The bus took off up the hill towards Bottom, with us all clinging on as it negotiated the twists and turns along the way. As it climbed higher the drop offs on one side of the road became quite precipitous and some of the passengers became a little nervous. Eileen was sitting at the back of the bus next to an elderly gentleman from somewhere in the mid-west USA who was anything but relaxed. Unfortunately for him he was on the side nearest to the precipice and every time there was a bend in the road he would whimper a little and move away from his seat ending up almost sitting on her lap. Occasionally he called out loudly to the driver asking him when he had last had his brakes checked. Although this did nothing to enhance the equanimity of his fellow passengers when you considered the run down state of the bus you could see that he probably did have a point.
However the views were spectacular, the villages were enchanting and the hillsides quite beautiful.
A view from above the village of Bottom.
The settlements were incredibly neat and tidy with mostly small houses with red roofs, whitewashed walls and well-kept gardens and they all sat quite harmoniously with the natural vegetation that covered the mountainside. The overall effect was far more northern European than Caribbean.
Eileen has decided that she wants this one:
One interesting but perhaps ghoulish observation was that many of the houses had a considerable portion of their small gardens partitioned off as a graveyard. The householders didn’t have to go very far to find where great grandma was and I guess that it all helps to make the rhubarb grow well. Unsurprisingly this made it quite difficult to find buyers when the time came to move house. We were told that the governor had only recently made an order banning this practise in the future.

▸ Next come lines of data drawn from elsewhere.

(** * Sistema de Analise de Credito (app.py): shallow embedding and properties

    The Streamlit script [app.py] is re-executed from top to bottom on every
    user interaction.  One execution is modelled as a computation in a small
    state-and-exception monad over the things the script reads and writes:
    the prediction log file, the session history, the module-level variable
    [df_log] and the widgets drawn on the page.

    Python floats that carry probabilities and means are modelled as exact
    rationals ([Q]); the classifier, pandas' CSV reader/writer and the clock
    are external to the script and enter as parameters.  Static page content
    (titles, CSS, the expanders, the footer) and number formatting are left
    out; so is the button "Nova Analise", which is created inside the block
    of the first button and therefore is never pressed in an execution that
    runs that block. *)

From Stdlib Require Import List String ZArith QArith Bool Lia Lqa Permutation.
Import ListNotations.
Open Scope string_scope.
Open Scope list_scope.
Open Scope Z_scope.

(** ** Risk classifier (app.py, categorizar_risco) *)

Definition categorizar_risco (probabilidade : Q) : string * string :=
  if Qle_bool (7 # 10) probabilidade then ("Baixo Risco", "success")
  else if Qle_bool (4 # 10) probabilidade then ("Risco Médio", "warning")
  else ("Alto Risco", "danger").

(** ** Data frames

    A pandas frame is kept column by column, in column order, as pandas
    does; a cell is a number, a timestamp (microseconds), a text or a
    missing value (NaN / NaT). *)

Inductive Cell : Type :=
| Num (q : Q)
| Data (t : Z)
| Texto (s : string)
| Vazio.

Definition Coluna : Type := string * list Cell.
Definition DataFrame : Type := list Coluna.

Definition nomes (df : DataFrame) : list string := map fst df.

(** [df[nome]]: the first column of that name, [None] for a KeyError. *)
Fixpoint coluna (nome : string) (df : DataFrame) : option (list Cell) :=
  match df with
  | [] => None
  | (n, c) :: resto => if String.eqb nome n then Some c else coluna nome resto
  end.

(** [nome in df.columns] *)
Definition tem_coluna (nome : string) (df : DataFrame) : bool :=
  match coluna nome df with Some _ => true | None => false end.

Definition n_linhas (df : DataFrame) : nat :=
  match df with
  | [] => O
  | (_, c) :: _ => List.length c
  end.

(** [df.empty]: some axis has length zero. *)
Definition empty (df : DataFrame) : bool :=
  match df with
  | [] => true
  | _ => Nat.eqb (n_linhas df) 0
  end.

(** The rows of a frame, as the model receives them. *)
Definition linha (i : nat) (df : DataFrame) : list Cell :=
  map (fun c : Coluna => nth i (snd c) Vazio) df.

Definition linhas (df : DataFrame) : list (list Cell) :=
  map (fun i => linha i df) (seq 0 (n_linhas df)).

(** Apply a fallible function to every element; one failure fails all. *)
Fixpoint lote {A B : Type} (f : A -> option B) (l : list A) : option (list B) :=
  match l with
  | [] => Some []
  | x :: r =>
      match f x with
      | Some y => match lote f r with Some ys => Some (y :: ys) | None => None end
      | None => None
      end
  end.

(** [df[[n1, ..., nk]]]: those columns in the order asked for. *)
Definition selecionar (ns : list string) (df : DataFrame) : option DataFrame :=
  lote (fun n => match coluna n df with Some c => Some (n, c) | None => None end) ns.

(** [df[nome] = valores]: replaces the column in place when the name exists,
    appends it otherwise; a length mismatch raises. *)
Definition substituir (nome : string) (valores : list Cell) (df : DataFrame) : DataFrame :=
  map (fun c : Coluna => if String.eqb nome (fst c) then (fst c, valores) else c) df.

Definition atribuir (nome : string) (valores : list Cell) (df : DataFrame)
  : option DataFrame :=
  if Nat.eqb (List.length valores) (n_linhas df) then
    Some (if tem_coluna nome df then substituir nome valores df
          else df ++ [(nome, valores)])
  else None.

(** [df[mascara]]: boolean row selection. *)
Fixpoint mascarar {A : Type} (mascara : list bool) (l : list A) : list A :=
  match mascara, l with
  | b :: m, x :: r => if b then x :: mascarar m r else mascarar m r
  | _, _ => []
  end.

Definition filtrar (mascara : list bool) (df : DataFrame) : DataFrame :=
  map (fun c : Coluna => (fst c, mascarar mascara (snd c))) df.

(** [coluna >= limite] on one cell: NaT compares false, a cell that is not a
    timestamp raises TypeError. *)
Definition comparar_ts (limite : Z) (c : Cell) : option bool :=
  match c with
  | Data t => Some (limite <=? t)
  | Vazio => Some false
  | _ => None
  end.

(** [Series.mean()] with the result formatted by [:.1f]: missing values are
    skipped, no value at all gives NaN, a text or timestamp raises. *)
Fixpoint soma_validos (c : list Cell) : option (Q * nat) :=
  match c with
  | [] => Some (0%Q, O)
  | Num q :: r =>
      match soma_validos r with
      | Some (s, n) => Some ((q + s)%Q, S n)
      | None => None
      end
  | Vazio :: r => soma_validos r
  | _ :: _ => None
  end.

Definition mean (c : list Cell) : option Cell :=
  match soma_validos c with
  | Some (_, O) => Some Vazio
  | Some (s, n) => Some (Num (s / inject_Z (Z.of_nat n))%Q)
  | None => None
  end.

(** [pd.concat([df, pd.DataFrame([linha])], ignore_index=True)] *)
Fixpoint valor (nome : string) (l : list (string * Cell)) : option Cell :=
  match l with
  | [] => None
  | (n, v) :: r => if String.eqb nome n then Some v else valor nome r
  end.

Definition concat (df : DataFrame) (nova : list (string * Cell)) : DataFrame :=
  map (fun c : Coluna =>
         (fst c, snd c ++ [match valor (fst c) nova with Some v => v | None => Vazio end]))
      df
  ++ map (fun nv : string * Cell => (fst nv, repeat Vazio (n_linhas df) ++ [snd nv]))
         (filter (fun nv : string * Cell => negb (tem_coluna (fst nv) df)) nova).

(** Columns of the prediction log (app.py, carregar_log_predicoes). *)
Definition colunas_log : list string :=
  ["timestamp"; "idade"; "renda"; "score_credito"; "experiencia_credito";
   "probabilidade"; "predicao"].

(** [pd.DataFrame(columns=[...])] *)
Definition df_colunas (cs : list string) : DataFrame := map (fun n => (n, [])) cs.

(** ** External collaborators *)

(** The unpickled classifier: any object with [predict_proba] and [predict];
    [None] stands for a raised exception.  Feature names carried by a frame
    are not part of the input. *)
Record Modelo : Type := {
  predict_proba : list (list Cell) -> option (list (list Q));
  predict : list (list Cell) -> option (list Z)
}.

(** pandas' CSV reader and writer over file contents. *)
Class Pandas : Type := {
  Arquivo : Type;
  read_csv : list string -> Arquivo -> option DataFrame;
  to_csv : DataFrame -> Arquivo
}.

We spent some time in the local museum. This was a small house that had been set up to look like the houses of a hundred years before with many exhibits of latter-day island history. Again it was very well kept, maybe a little too feminine for my tastes, but with some excellent examples of local needlework and other household skills. We were the only visitors and the curator spend a couple of hours describing each of the exhibits and giving us a fascinating run through of the recent island history. There were many photographs and memorabilia of local people from the last century including a number of master mariners that the island had produced. Having them described so well by the curator gave them a life that would have been lacking had we simply viewed them as objects.
Below is the famous piano, mentioned at the beginning of this log entry that was carried by hand up from the port by a local woman.
Saba is unique and has a very special charm all of its own. It is one of the most rewarding and enjoyable places that we have visited so far.